Когда можно сказать себе, что повесть закончена? Без сомнения, не тогда, когда будет написана первая версия, хотя удалось мне встретить писательницу, которая все свои повести пишет сразу на бело. Онемевший от удивления, я не спросил тогда, как она это делает, и до этой поры пытаюсь этот феномен понять. Как это возможно, чтобы нечего было править? В моих черновиках ТОННЫ вещей, которые надо исправить.
Черновик повести — это, чаще всего, запись мыслей вслух, полная нестыковок и лишних элементов. В этом нет ничего плохого: ошибки появляются всегда, когда твоя рука слишком свободно держит перо, но таким образом автор не боится рисковать, а это иногда здорово оплачивается. Если бы ты предположил, что с самого начала все должно быть, как следует, может, удалось бы тебе написать без зачеркиваний одну тетрадь, но с точки зрения качества, скорее всего, это едва дотягивало бы до середнячка, с такой же никудышной фабулой. Когда пишешь черновик, не бойся рисковать: только во время второй, третьей, а то и четвертой редакции будешь расправляться с неудачными фрагментами, либо вырезая их, либо перерабатывая.

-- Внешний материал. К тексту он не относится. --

(* ===== verification/WorkloadScanController.v ===== *)
(** * The workload scan reconciler

    [src/internal/controller/workloadscan_controller.go] and
    [workloadscan_controller_report.go]: for each namespace, the registries of
    its images and one report per workload are kept up to date; when workload
    scans are switched off, everything the controller made is removed. *)

From stdpp Require Import prelude gmap strings list sorting.
From Stdlib Require Import Ascii.
From S2P Require Import Prelude Prog Meta Registry StorageTypes Effects WorkloadRegistry.

(** ** Interfaces of library functions *)

(** [metav1.GetControllerOf]: the owner that is the controller, if any. *)
Class Controllers := {
  GetControllerOf : list OwnerReference → option OwnerReference;
  GetControllerOf_Some : ∀ owners r, GetControllerOf owners = Some r → r ∈ owners ∧ or_Controller r = true;
  GetControllerOf_None : ∀ owners, GetControllerOf owners = None → Forall (λ r, or_Controller r = false) owners
}.

Definition find_controller : Controllers.
Proof.
  refine {| GetControllerOf := List.find or_Controller |}.
  - intros owners r H%List.find_some. by rewrite list_elem_of_In.
  - intros owners H. apply Forall_forall. intros r Hr. apply (List.find_none _ _ H). by apply list_elem_of_In.
Defined.

(** [controllerutil.CreateOrPatch] on a workload scan report, with a function
    that cannot fail and does not touch the status: it fetches the report; one
    that does not exist is created, after [mutate]; one that does is patched to
    what [mutate] makes of it, unless that changes nothing. *)
Definition create_or_patch_spec (key : NamespacedName) (o : WorkloadScanReport)
    (mutate : WorkloadScanReport → WorkloadScanReport) (p : go (result unit)) : Prop :=
  wp any_answer p [] (λ tr r,
    ∃ answer rest, tr = Ev (KGet KWorkloadScanReport key) answer :: rest ∧
      match answer with
      | Ok existing =>
          (rest = [] ∧ r = Ok tt ∧ mutate existing = existing) ∨
          ∃ a, rest = [Ev (KPatch KWorkloadScanReport existing (mutate existing)) a] ∧ is_ok r = is_ok a
      | Err e =>
          if IsNotFound e then ∃ a, rest = [Ev (KCreate KWorkloadScanReport (mutate o)) a] ∧ is_ok r = is_ok a
          else rest = [] ∧ is_ok r = false
      end).

Class CreateOrPatcher := {
  CreateOrPatch : NamespacedName → WorkloadScanReport → (WorkloadScanReport → WorkloadScanReport) → go (result unit);
  CreateOrPatch_ok : ∀ key o mutate,
    (∀ w, ws_Status_ContainerStatuses (mutate w) = ws_Status_ContainerStatuses w) →
    create_or_patch_spec key o mutate (CreateOrPatch key o mutate)
}.

(** An instance that patches whatever it finds. *)
Definition patch_always (key : NamespacedName) (o : WorkloadScanReport) (mutate : WorkloadScanReport → WorkloadScanReport)
  : go (result unit) :=
  r ← trigger (KGet KWorkloadScanReport key);
  match r with
  | Ok existing =>
      a ← trigger (KPatch KWorkloadScanReport existing (mutate existing)); Ret (match a with Ok _ => Ok tt | Err e => Err e end)
  | Err e =>
      if IsNotFound e then
        a ← trigger (KCreate KWorkloadScanReport (mutate o)); Ret (match a with Ok _ => Ok tt | Err e => Err e end)
      else Ret (Err e)
  end.

Definition plain_CreateOrPatcher : CreateOrPatcher.
Proof.
  refine {| CreateOrPatch := patch_always |}. intros key o mutate _ [existing|e] _; cbn.
  - intros [a|e] _; cbn; eexists _, _; (split; [reflexivity|]); cbn; right; eauto.
  - destruct (IsNotFound e) eqn:He; cbn.
    + intros [a|e'] _; cbn; eexists _, _; (split; [reflexivity|]); cbn; rewrite He; eauto.
    + eexists _, _; (split; [reflexivity|]). cbn. by rewrite He.
Defined.

(** [strings.ToLower], on ASCII letters. *)
Definition lower_ascii (c : ascii) : ascii :=
  let n := nat_of_ascii c in
  if (65 <=? n)%nat && (n <=? 90)%nat then ascii_of_nat (n + 32) else c.
Fixpoint ToLower (s : string) : string :=
  match s with EmptyString => EmptyString | String c s' => String (lower_ascii c) (ToLower s') end.

Definition workloadKindPod := "Pod".
Definition workloadKindReplicaSet := "ReplicaSet".
Definition workloadKindDeployment := "Deployment".
Definition workloadKindJob := "Job".
Definition workloadKindCronJob := "CronJob".

Section controller.
Context `{!Names, !GoSort, !MapRange, !JSON RescanRequest, !LabelSelectors, !Controllers, !CreateOrPatcher}.

(** ** Workload owners *)

(** One step up: the controller of the object [ownerReference] names, if it has the wanted kind. *)
Definition owner_of (k : kind) (object_meta : obj k → ObjectMeta) (namespace kindName wanted : string)
    (ownerReference : OwnerReference) : go (result (option OwnerReference)) :=
  r ← trigger (KGet k {| nn_Namespace := namespace; nn_Name := or_Name ownerReference |});
  match r with
  | Err e =>
      if IsNotFound e then Ret (Ok (Some ownerReference))
      else Ret (Err (errorf ("failed to get " +:+ kindName +:+ " " +:+ namespace +:+ "/" +:+ or_Name ownerReference) e))
  | Ok o =>
      match GetControllerOf (om_OwnerReferences (object_meta o)) with
      | Some reference => if bool_decide (or_Kind reference = wanted) then Ret (Ok (Some reference)) else Ret (Ok None)
      | None => Ret (Ok None)
      end
  end.

Definition resolveWorkloadOwner (pod : Pod) : go (result OwnerReference) :=
  let namespace := om_Namespace (pod_Meta pod) in
  match GetControllerOf (om_OwnerReferences (pod_Meta pod)) with
  | None => Ret (Ok {| or_APIVersion := "v1"; or_Kind := workloadKindPod; or_Name := om_Name (pod_Meta pod);
                       or_UID := om_UID (pod_Meta pod); or_Controller := false |})
  | Some ownerReference =>
      deployment ←? (if bool_decide (or_Kind ownerReference = workloadKindReplicaSet)
                     then owner_of KReplicaSetMeta id namespace workloadKindReplicaSet workloadKindDeployment ownerReference
                     else Ret (Ok None)) wrap (λ e, e);
      match deployment with
      | Some reference => Ret (Ok reference)
      | None =>
          cronJob ←? (if bool_decide (or_Kind ownerReference = workloadKindJob)
                      then owner_of KJobMeta id namespace workloadKindJob workloadKindCronJob ownerReference
                      else Ret (Ok None)) wrap (λ e, e);
          match cronJob with
          | Some reference => Ret (Ok reference)
          | None => Ret (Ok ownerReference)
          end
      end
  end.

Definition computeWorkloadScanReportName (kind uid : string) : string := ToLower kind +:+ "-" +:+ uid.

Definition report_of_pod (podsByReport : gmap string Pod) (pod : Pod) : go (result (gmap string Pod)) :=
  ownerReference ←? resolveWorkloadOwner pod
    wrap errorf ("failed to resolve workload owner for pod " +:+ om_Name (pod_Meta pod));
  let reportName := computeWorkloadScanReportName (or_Kind ownerReference) (or_UID ownerReference) in
  Ret (Ok (match podsByReport !! reportName with
           | Some _ => podsByReport
           | None => <[reportName := pod]> podsByReport
           end)).

Definition buildPodsByReport (pods : list Pod) : go (result (gmap string Pod)) := for_each report_of_pod ∅ pods.

(** ** Containers *)

Definition parseImageToImageRef (namespace image : string) : result ImageRef :=
  if bool_decide (image = "") then Err (errors_New "empty image reference")
  else match ParseReference false image with
       | Err e => Err (errorf ("failed to parse image " +:+ quote image) e)
       | Ok reference =>
           Ok {| ir_Registry := computeRegistryName (ref_RegistryStr reference); ir_Namespace := namespace;
                 ir_Repository := ref_RepositoryStr reference; ir_Tag := ref_Identifier reference |}
       end.

Definition container_ref (namespace : string) (result : list ContainerRef) (container : Container) : list ContainerRef :=
  match parseImageToImageRef namespace (pc_Image container) with
  | Err _ => result
  | Ok reference => result ++ [{| cr_Name := pc_Name container; cr_ImageRef := reference |}]
  end.

Definition buildContainerRefs (namespace : string) (podSpec : PodSpec) : list ContainerRef :=
  let result := fold_left (container_ref namespace) (ps_InitContainers podSpec) [] in
  let result := fold_left (container_ref namespace) (ps_Containers podSpec) result in
  sort_Slice (name_less cr_Name) result.

(** ** Reports *)

Definition fill_report (namespace : string) (ownerReference : OwnerReference) (pod : Pod) (config : WorkloadScanConfiguration)
    (report : WorkloadScanReport) : WorkloadScanReport :=
  let m := ws_Meta report in
  {| ws_Meta := with_OwnerReferences [ownerReference]
                  (with_Labels (<[LabelManagedByKey := LabelManagedByValue]> (om_Labels m)) m);
     ws_Spec_Containers := buildContainerRefs (artifacts_namespace config namespace) (pod_Spec pod);
     ws_Status_ContainerStatuses := ws_Status_ContainerStatuses report;
     ws_Summary := ws_Summary report; ws_Containers := ws_Containers report |}.

Definition empty_report (namespace reportName : string) : WorkloadScanReport := {|
  ws_Meta := new_meta reportName "" namespace ∅ ∅; ws_Spec_Containers := []; ws_Status_ContainerStatuses := [];
  ws_Summary := empty_Summary; ws_Containers := [] |}.

Definition createOrPatchWorkloadScanReport (namespace reportName : string) (pod : Pod) (config : WorkloadScanConfiguration)
  : go (result unit) :=
  ownerReference ←? resolveWorkloadOwner pod
    wrap errorf ("failed to resolve workload owner for pod " +:+ om_Name (pod_Meta pod));
  check CreateOrPatch {| nn_Namespace := namespace; nn_Name := reportName |} (empty_report namespace reportName)
          (fill_report namespace ownerReference pod config)
    wrap errorf ("failed to create or update workload scan report " +:+ reportName);
  Ret (Ok tt).

Definition delete_stale (podsByReport : gmap string Pod) (_ : unit) (report : WorkloadScanReport) : go (result unit) :=
  match podsByReport !! om_Name (ws_Meta report) with
  | Some _ => Ret (Ok tt)
  | None =>
      d ← trigger (KDelete KWorkloadScanReport report);
      match d with
      | Err e => if IsNotFound e then Ret (Ok tt)
                 else Ret (Err (errorf ("failed to delete stale WorkloadScanReport " +:+ om_Name (ws_Meta report)) e))
      | Ok _ => Ret (Ok tt)
      end
  end.

Definition reconcileWorkloadScanReports (namespace : string) (pods : list Pod) (config : WorkloadScanConfiguration)
  : go (result unit) :=
  podsByReport ←? buildPodsByReport pods wrap (λ e, e);
  existingReports ←? trigger (KList KWorkloadScanReport
      [InNamespace namespace; MatchingLabels LabelManagedByKey LabelManagedByValue])
    wrap errorf "failed to list WorkloadScanReports";
  check for_each (delete_stale podsByReport) tt existingReports wrap (λ e, e);
  for_each (λ _ '(reportName, pod), createOrPatchWorkloadScanReport namespace reportName pod config) tt
    (range 9 (map_to_list podsByReport)).

(** ** The reconciler *)

Definition delete_managed (k : kind) (object_meta : obj k → ObjectMeta) (what : string) (_ : unit) (o : obj k) : go (result unit) :=
  d ← trigger (KDelete k o);
  match d with
  | Err e => if IsNotFound e then Ret (Ok tt)
             else Ret (Err (errorf ("failed to delete " +:+ what +:+ " " +:+ om_Namespace (object_meta o) +:+ "/" +:+
                                    om_Name (object_meta o)) e))
  | Ok _ => Ret (Ok tt)
  end.

Definition cleanupAllManagedResources : go (result unit) :=
  registries ←? trigger (KList KRegistry [MatchingLabels LabelManagedByKey LabelManagedByValue;
                                          MatchingLabels LabelWorkloadScanKey LabelWorkloadScanValue])
    wrap errorf "failed to list managed registries";
  check for_each (delete_managed KRegistry rg_Meta "registry") tt registries wrap (λ e, e);
  reports ←? trigger (KList KWorkloadScanReport [MatchingLabels LabelManagedByKey LabelManagedByValue])
    wrap errorf "failed to list managed WorkloadScanReports";
  for_each (delete_managed KWorkloadScanReport ws_Meta "WorkloadScanReport") tt reports.

Definition checkNamespaceSelector (namespace : string) (selector : option LabelSelector) : go (result bool) :=
  match selector with
  | None => Ret (Ok true)
  | Some selector =>
      r ← trigger (KGet KNamespaceMeta {| nn_Namespace := ""; nn_Name := namespace |});
      match r with
      | Err e => if IsNotFound e then Ret (Ok false) else Ret (Err (errorf ("failed to get namespace " +:+ namespace) e))
      | Ok ns =>
          match LabelSelectorAsSelector selector with
          | Err e => Ret (Err (errorf "invalid label selector" e))
          | Ok matches => Ret (Ok (matches (om_Labels ns)))
          end
      end
  end.

Definition WorkloadScan_Reconcile (request : NamespacedName) : go (result unit) :=
  let namespace := nn_Namespace request in
  c ← trigger (KGet KWorkloadScanConfiguration {| nn_Namespace := ""; nn_Name := WorkloadScanConfigurationName |});
  match c with
  | Err e =>
      if IsNotFound e then
        check cleanupAllManagedResources wrap errorf "failed to cleanup managed resources"; Ret (Ok tt)
      else Ret (Err (errorf "failed to get WorkloadScanConfiguration" e))
  | Ok config =>
      if negb (wc_Enabled (wc_Spec config)) then
        check cleanupAllManagedResources wrap errorf "failed to cleanup managed resources"; Ret (Ok tt)
      else
        matches ← checkNamespaceSelector namespace (wc_NamespaceSelector (wc_Spec config));
        match matches with
        | Err _ => Ret (Ok tt)
        | Ok false =>
            check reconcileRegistries namespace [] config wrap errorf "failed to cleanup registries";
            check reconcileWorkloadScanReports namespace [] config wrap errorf "failed to cleanup WorkloadScanReports";
            Ret (Ok tt)
        | Ok true =>
            pods ←? trigger (KList KPod [InNamespace namespace]) wrap errorf ("failed to list pods in namespace " +:+ namespace);
            check reconcileRegistries namespace pods config wrap errorf "failed to reconcile registries";
            check reconcileWorkloadScanReports namespace pods config wrap errorf "failed to reconcile WorkloadScanReports";
            Ret (Ok tt)
        end
  end.
End controller.
Definition getNodeVulnerabilitySummary (args : clusterGetArgs) : tool_result :=
  or_toolError (trigger (KGet KNodeVulnerabilityReport (named (cg_Name args) ""))) "getting node vulnerability report: "
    (λ report : NodeVulnerabilityReport,
       or_toolError (Ret (collectSimplifiedVulnerabilitiesFromReport (nv_Report report))) "collecting vulnerabilities: "
         (λ vulnerabilities,
            let sum := rep_Summary (nv_Report report) in
            jsonResult {|
              nsr_Node := nm_Name (nv_NodeMetadata report);
              nsr_Platform := nm_Platform (nv_NodeMetadata report);
              nsr_Total := total_of sum;
              nsr_Summary := sum;
              nsr_TopVulnerabilities := top_ten vulnerabilities |})).

Definition getNodeVulnerabilities (args : clusterGetArgs) : tool_result :=
  or_toolError (trigger (KGet KNodeVulnerabilityReport (named (cg_Name args) ""))) "getting node vulnerability report: "
    (λ report : NodeVulnerabilityReport,
       or_toolError (Ret (collectSimplifiedVulnerabilitiesFromReport (nv_Report report))) "collecting vulnerabilities: "
         (λ vulnerabilities,
            jsonResult {|
              nvr_Node := nm_Name (nv_NodeMetadata report);
              nvr_Platform := nm_Platform (nv_NodeMetadata report);
              nvr_Vulnerabilities := vulnerabilities |})).

(** ** Write tools *)

Definition new_registry (args : registryCreateArgs) : Registry := {|
  rg_Meta := new_meta (rca_Name args) "" (rca_Namespace args) ∅ ∅;
  rg_Spec := {| rs_URI := rca_URI args; rs_CatalogType := rca_CatalogType args; rs_Repositories := rca_Repositories args;
                rs_AuthSecret := ""; rs_ScanInterval := None; rs_CABundle := ""; rs_CABundleRef := None;
                rs_Insecure := rca_Insecure args; rs_Platforms := [] |};
  rg_Conditions := [] |}.

Definition mcp_createRegistry (args : registryCreateArgs) : tool_result :=
  or_toolError (trigger (KCreate KRegistry (new_registry args))) "creating registry: " jsonResult.

(** The fields given replace those of the registry. *)
Definition edit_registry (args : registryUpdateArgs) (registry : Registry) : Registry :=
  let spec := rg_Spec registry in {|
  rg_Meta := rg_Meta registry;
  rg_Spec := {| rs_URI := default (rs_URI spec) (rua_URI args);
                rs_CatalogType := default (rs_CatalogType spec) (rua_CatalogType args);
                rs_Repositories := default (rs_Repositories spec) (rua_Repositories args);
                rs_AuthSecret := rs_AuthSecret spec; rs_ScanInterval := rs_ScanInterval spec; rs_CABundle := rs_CABundle spec;
                rs_CABundleRef := rs_CABundleRef spec;
                rs_Insecure := default (rs_Insecure spec) (rua_Insecure args); rs_Platforms := rs_Platforms spec |};
  rg_Conditions := rg_Conditions registry |}.

Definition mcp_updateRegistry (args : registryUpdateArgs) : tool_result :=
  or_toolError (trigger (KGet KRegistry (named (rua_Name args) (rua_Namespace args)))) "getting registry: "
    (λ registry : Registry,
       or_toolError (trigger (KUpdate KRegistry (edit_registry args registry))) "updating registry: " jsonResult).

(** Fetch, delete and return an object. *)
Definition get_and_delete (k : kind) (key : NamespacedName) (getting deleting : string) : tool_result :=
  or_toolError (trigger (KGet k key)) getting
    (λ o, or_toolError (trigger (KDelete k o)) deleting (λ _, jsonResult o)).

Definition mcp_deleteRegistry (args : namespacedGetArgs) : tool_result :=
  get_and_delete KRegistry (named (ga_Name args) (ga_Namespace args)) "getting registry: " "deleting registry: ".

Definition mcp_createScanJob (args : scanJobCreateArgs) : tool_result :=
  or_toolError (trigger (KCreate KScanJob
      (new_ScanJob (new_meta (sca_Name args) "" (sca_Namespace args) ∅ ∅) (sca_Registry args) [])))
    "creating scan job: " jsonResult.

Definition mcp_deleteScanJob (args : namespacedGetArgs) : tool_result :=
  get_and_delete KScanJob (named (ga_Name args) (ga_Namespace args)) "getting scan job: " "deleting scan job: ".
(* ===== verification/StorageResources.v ===== *)
(** * The resources of the storage API server

    [src/internal/storage/*_strategy.go], [image_metadata_validation.go],
    [matcher.go], the constructors of the stores ([*_store.go]) and the field
    labels of [src/api/storage/v1alpha1/register.go]: how each resource is
    stored, which writes are accepted, and which fields a list can select by. *)

From stdpp Require Import prelude gmap strings list.
From Stdlib Require Import ZArith Lia Ascii.
From S2P Require Import Prelude Prog Strconv GoPath Meta StorageTypes Effects Sql StorageEffects Repository Store StoreRefinement StorageSample WorkloadReport WorkloadWatcher Webhooks.

(** ** Image metadata *)

(** [name.NewDigest(s)] of go-containerregistry, and its [DigestStr]. *)
Class Digests := { NewDigest : string → result string }.

Definition repositoryMaxLength : nat := 255 + String.length "library/".
Definition tagMaxLength : nat := 128.
Definition digestMaxLength : nat := String.length "sha512:" + 128.
(** [validation.DNS1123SubdomainMaxLength]. *)
Definition DNS1123SubdomainMaxLength : nat := 253.

Definition field_TooLong (path : string) (maxLength : nat) : field_Error :=
  {| fe_Type := ErrorTypeTooLong; fe_Field := path;
     fe_Detail := "may not be more than " +:+ FormatInt (Z.of_nat maxLength) +:+ " bytes" |}.

Definition validateImageRegistry (registry path : string) : ErrorList :=
  if bool_decide (DNS1123SubdomainMaxLength < String.length registry)%nat then [field_TooLong path DNS1123SubdomainMaxLength] else [].

Definition validateImageRepository (repository path : string) : ErrorList :=
  if bool_decide (repositoryMaxLength < String.length repository)%nat then [field_TooLong path repositoryMaxLength] else [].
(** A reconciler that joins the trace of its object reads the object first; what
    the read answers does not change what follows. *)
Lemma reconciler_transparent name kind reader inner req ctx :
  wp any_answer (instrumentedReconciler_Reconcile name kind reader inner req ctx) [] (λ tr r,
    (∃ c read rest, inner_events tr = read ++ rest ∧ runs (inner c req) rest r ∧
       match reader with
       | None => read = []
       | Some (existT k _) => ∃ a, read = [Ev (KGet k req) a]
       end) ∧ nested [] (tel_events tr) = true).
Proof.
  unfold instrumentedReconciler_Reconcile, resolveParent. destruct reader as [[k meta]|].
  - apply wp_bind. cbn [mbind prog_bind pbind trigger lift wp]. intros a _. destruct a as [o|e]; cbn [lift wp].
    all: repeat tel_step; tel_events; (split; [|by rewrite ?bool_decide_eq_true_2]).
    all: eexists _, [_], ext; split_and!; eauto.
  - apply wp_bind. cbn [lift wp]. repeat tel_step. all: tel_events; (split; [|by rewrite ?bool_decide_eq_true_2]). all: eexists _, [], _; split_and!; eauto.
Qed.

(** A defaulter returns the object of the inner one, with the context of its span
    on a new job that had none. *)
Lemma defaulter_transparent {T} kind req (meta : T → ObjectMeta) with_meta inject inner o ctx :
  wp any_answer (instrumentedDefaulter_Default other_reason kind req meta with_meta inject inner o ctx) [] (λ tr r,
    (∃ c r', runs (inner c o) (inner_events tr) r' ∧ r.2 = r'.2 ∧
       (r.1 = r'.1 ∨ inject = true ∧ (requestOperation req).2 = true ∧ r'.2 = Ok tt ∧
                     r.1 = with_meta (inject_traceparent c (meta r'.1)) r'.1)) ∧
    nested [] (tel_events tr) = true).
Proof.
  unfold instrumentedDefaulter_Default. destruct (requestOperation req) as [operation isCreate].
  repeat tel_step. all: tel_events; (split; [|by rewrite ?bool_decide_eq_true_2]). all: eexists _, _; (split; [eassumption|]); split; [done|].
  all: cbn. all: try by left. all: destruct (is_ok _ && isCreate && inject) eqn:Hb; [|by left].
  all: right; apply andb_true_iff in Hb as [[Hok Hc]%andb_true_iff Hi]; destruct (r.2) as [[]|]; done.
Qed.

(** The metadata [m'] is [m] with a trace context: it may differ in the three
    annotations of the context, and not when [m] had a traceparent. *)
Record context_added (m m' : ObjectMeta) : Prop := {
  ca_Name : om_Name m' = om_Name m ∧ om_GenerateName m' = om_GenerateName m ∧ om_Namespace m' = om_Namespace m;
  ca_UID : om_UID m' = om_UID m;
  ca_ResourceVersion : om_ResourceVersion m' = om_ResourceVersion m ∧ om_Generation m' = om_Generation m;
  ca_Timestamps : om_CreationTimestamp m' = om_CreationTimestamp m ∧ om_DeletionTimestamp m' = om_DeletionTimestamp m;
  ca_Labels : om_Labels m' = om_Labels m;
  ca_OwnerReferences : om_OwnerReferences m' = om_OwnerReferences m;
  ca_Annotations k :
    k ∉ ["sbomscanner.kubewarden.io/traceparent"; "sbomscanner.kubewarden.io/tracestate"; "sbomscanner.kubewarden.io/baggage"] →
    om_Annotations m' !! k = om_Annotations m !! k;
  ca_traced v : om_Annotations m !! "sbomscanner.kubewarden.io/traceparent" = Some v → v ≠ "" → m' = m
}.
(* ===== verification/EntryPoints.v ===== *)
(** * The entry points

    [src/cmd/controller/main.go], [src/cmd/worker/main.go] and
    [src/cmd/mcp/main.go], with [Run] of [src/internal/mcp/server.go],
    [SetupIndexer] of [src/internal/controller/indexer.go], the functions
    [SetupWithManager] of the controllers and the set-up of the webhooks: what a
    process registers, in which order, and when it starts to work.  What [run] of
    [src/cmd/storage] does after its log level is in [Startup].  The parsing of the arguments by package
    flag is left out: a configuration is given, and the defaults are the values
    [parseFlags] gives it without arguments.  The certificates of NATS are options
    of its client; the directories, repositories and the namespace of a worker are
    arguments of its handlers, which are the maps [worker_main] is given. *)

From stdpp Require Import prelude gmap strings list pretty.
From Stdlib Require Import Ascii ZArith Lia.
From S2P Require Import Prelude Prog Strconv Meta Conditions ScanJob NodeScanJob StorageTypes Effects Worker WorkloadScanController ImageWorkloads McpTools Messaging ControllerCache Startup.
Open Scope Z_scope.

(** ** Log levels

    [ParseLogLevel] of [src/internal/cmdutil/log.go], with [UnmarshalText] and
    [String] of [slog.Level]. *)

Definition LevelDebug : Z := -4.
Definition LevelInfo : Z := 0.
Definition LevelWarn : Z := 4.
Definition LevelError : Z := 8.

(** [strings.ToUpper], on ASCII letters. *)
Definition upper_ascii (c : ascii) : ascii :=
  let n := nat_of_ascii c in if bool_decide (97 ≤ n)%nat && bool_decide (n ≤ 122)%nat then ascii_of_nat (n - 32) else c.
Fixpoint ToUpper (s : string) : string :=
  match s with EmptyString => EmptyString | String c s' => String (upper_ascii c) (ToUpper s') end.

(** The string before the first sign, and from it on. *)
Fixpoint split_sign (s : string) : string * option string :=
  match s with
  | EmptyString => (EmptyString, None)
  | String c s' =>
      if bool_decide (c = "+"%char) || bool_decide (c = "-"%char) then (EmptyString, Some s)
      else let '(name, rest) := split_sign s' in (String c name, rest)
  end.

Definition level_of_name (name : string) : result Z :=
  let name := ToUpper name in
  if bool_decide (name = "DEBUG") then Ok LevelDebug
  else if bool_decide (name = "INFO") then Ok LevelInfo
  else if bool_decide (name = "WARN") then Ok LevelWarn
  else if bool_decide (name = "ERROR") then Ok LevelError
  else Err (errors_New "unknown name").

(** A level is an [int]: the addition wraps around at 64 bits. *)
Definition int64 (n : Z) : Z := (n + 2 ^ 63) mod 2 ^ 64 - 2 ^ 63.

Definition UnmarshalText (s : string) : result Z :=
  let '(name, rest) := split_sign s in
  match (match rest with Some offset => ParseInt offset | None => Ok 0 end) with
  | Err e => Err (errorf ("slog: level string " +:+ quote s) e)
  | Ok offset =>
      match level_of_name name with
      | Err e => Err (errorf ("slog: level string " +:+ quote s) e)
      | Ok l => Ok (int64 (l + offset))
      end
  end.

Definition ParseLogLevel (s : string) : result Z :=
  match UnmarshalText s with
  | Err e => Err (errorf ("unable to parse log level: " +:+ s +:+ ", error") e)
  | Ok l => Ok l
  end.

(** [fmt.Sprintf("%+d", n)]. *)
Definition signed (n : Z) : string := if bool_decide (0 ≤ n) then "+" +:+ FormatInt n else FormatInt n.

Definition Level_String (l : Z) : string :=
  let str (base : string) (val : Z) := if bool_decide (val = 0) then base else base +:+ signed val in
  if bool_decide (l < LevelInfo) then str "DEBUG" (l - LevelDebug)
  else if bool_decide (l < LevelWarn) then str "INFO" (l - LevelInfo)
  else if bool_decide (l < LevelError) then str "WARN" (l - LevelWarn)
  else str "ERROR" (l - LevelError).

(** *** Facts *)

Lemma ParseInt_plus s n : magnitude s = Some n → n < 2 ^ 63 → ParseInt (String "+" s) = Ok n.
Proof. intros Hm Hn. unfold ParseInt. cbv beta iota. by rewrite Hm, bool_decide_true. Qed.
Lemma ParseInt_minus s n : magnitude s = Some n → n ≤ 2 ^ 63 → ParseInt (String "-" s) = Ok (- n).
Proof. intros Hm Hn. unfold ParseInt. cbv beta iota. by rewrite Hm, bool_decide_true. Qed.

Закончив первую версию, я обращаюсь с просьбой о помощи к другим людям. Это требует определенной смелости, потому что на этом этапе черновик не слишком годится для показывания. Но если бы я это сделал раньше, то могло бы случиться так, что я начал бы писать ЧУЖУЮ книгу, а если позже, то мог бы уже не решиться на какие-либо поправки, даже необходимые. Изменения, которые вводятся на этом этапе, достаточно принципиальны, потому что касаются архитектуры, интерьером будет время заняться позже. Опоздавшая обратная реакция может поставить тебя в неудобной ситуации, потому что хотя и трудно разваливать еще не оштукатуренную стену повести, это становится практически невозможно, когда стену покрасишь, и наклеишь на нее обои.
Конечно, иногда прекрасное произведение искусства появляется с первого раза — я имею в виду Моцарта. Но на одного Моцарта приходится сотня таких, кто вынужден упорно зачеркивать и переписывать. Достаточно посмотреть на оригинальные партитуры Бетховена, чтобы убедиться, что работы гениальных художников не всегда выглядят, как с иголочки.
Когда-то я услышал, как кто-то сравнивал обработку книги с завязыванием шнурков на ботинках с высокими голенищами. Начинаешь с пальцев и свободно шнуруешь до самого верха, а потом снова возвращаешься к пальцам, подтягивая шнурки снизу доверху, поправляя то здесь, то там. Сколько раз надо так вот подтягивать? Это зависит от писателя: я обычно редактирую четыре раза, при чем в последней, окончательной версии ввожу только незначительные изменения, касающиеся порядка изложения и характеристик героев.
На этом этапе кто-то должен забрать у меня повесть, и послать ее издателю, потому что я сам расстаюсь с ней с большим трудом.
«
Это сладко — горькое чувство, которое испытываешь, ставя последнюю точку, у меня приправлено сомнениями — действительно ли книга закончена? А может, стоило бы еще чуть — чуть подправить? В такие моменты я вспоминаю историю о некончающейся повести.
Кажется, Аполлинер сказал когда-то, что стихи не заканчивают — их бросают. То же самое касается повести. Финиша не существует, так же как не бывает идеального состояния — надо просто делать то, что можно, с тем, что есть, а потом скрещивать пальцы, и отправлять работу в большой мир. И если ты похож на меня, браться за следующую работу с мощным убеждением не совершать старых ошибок.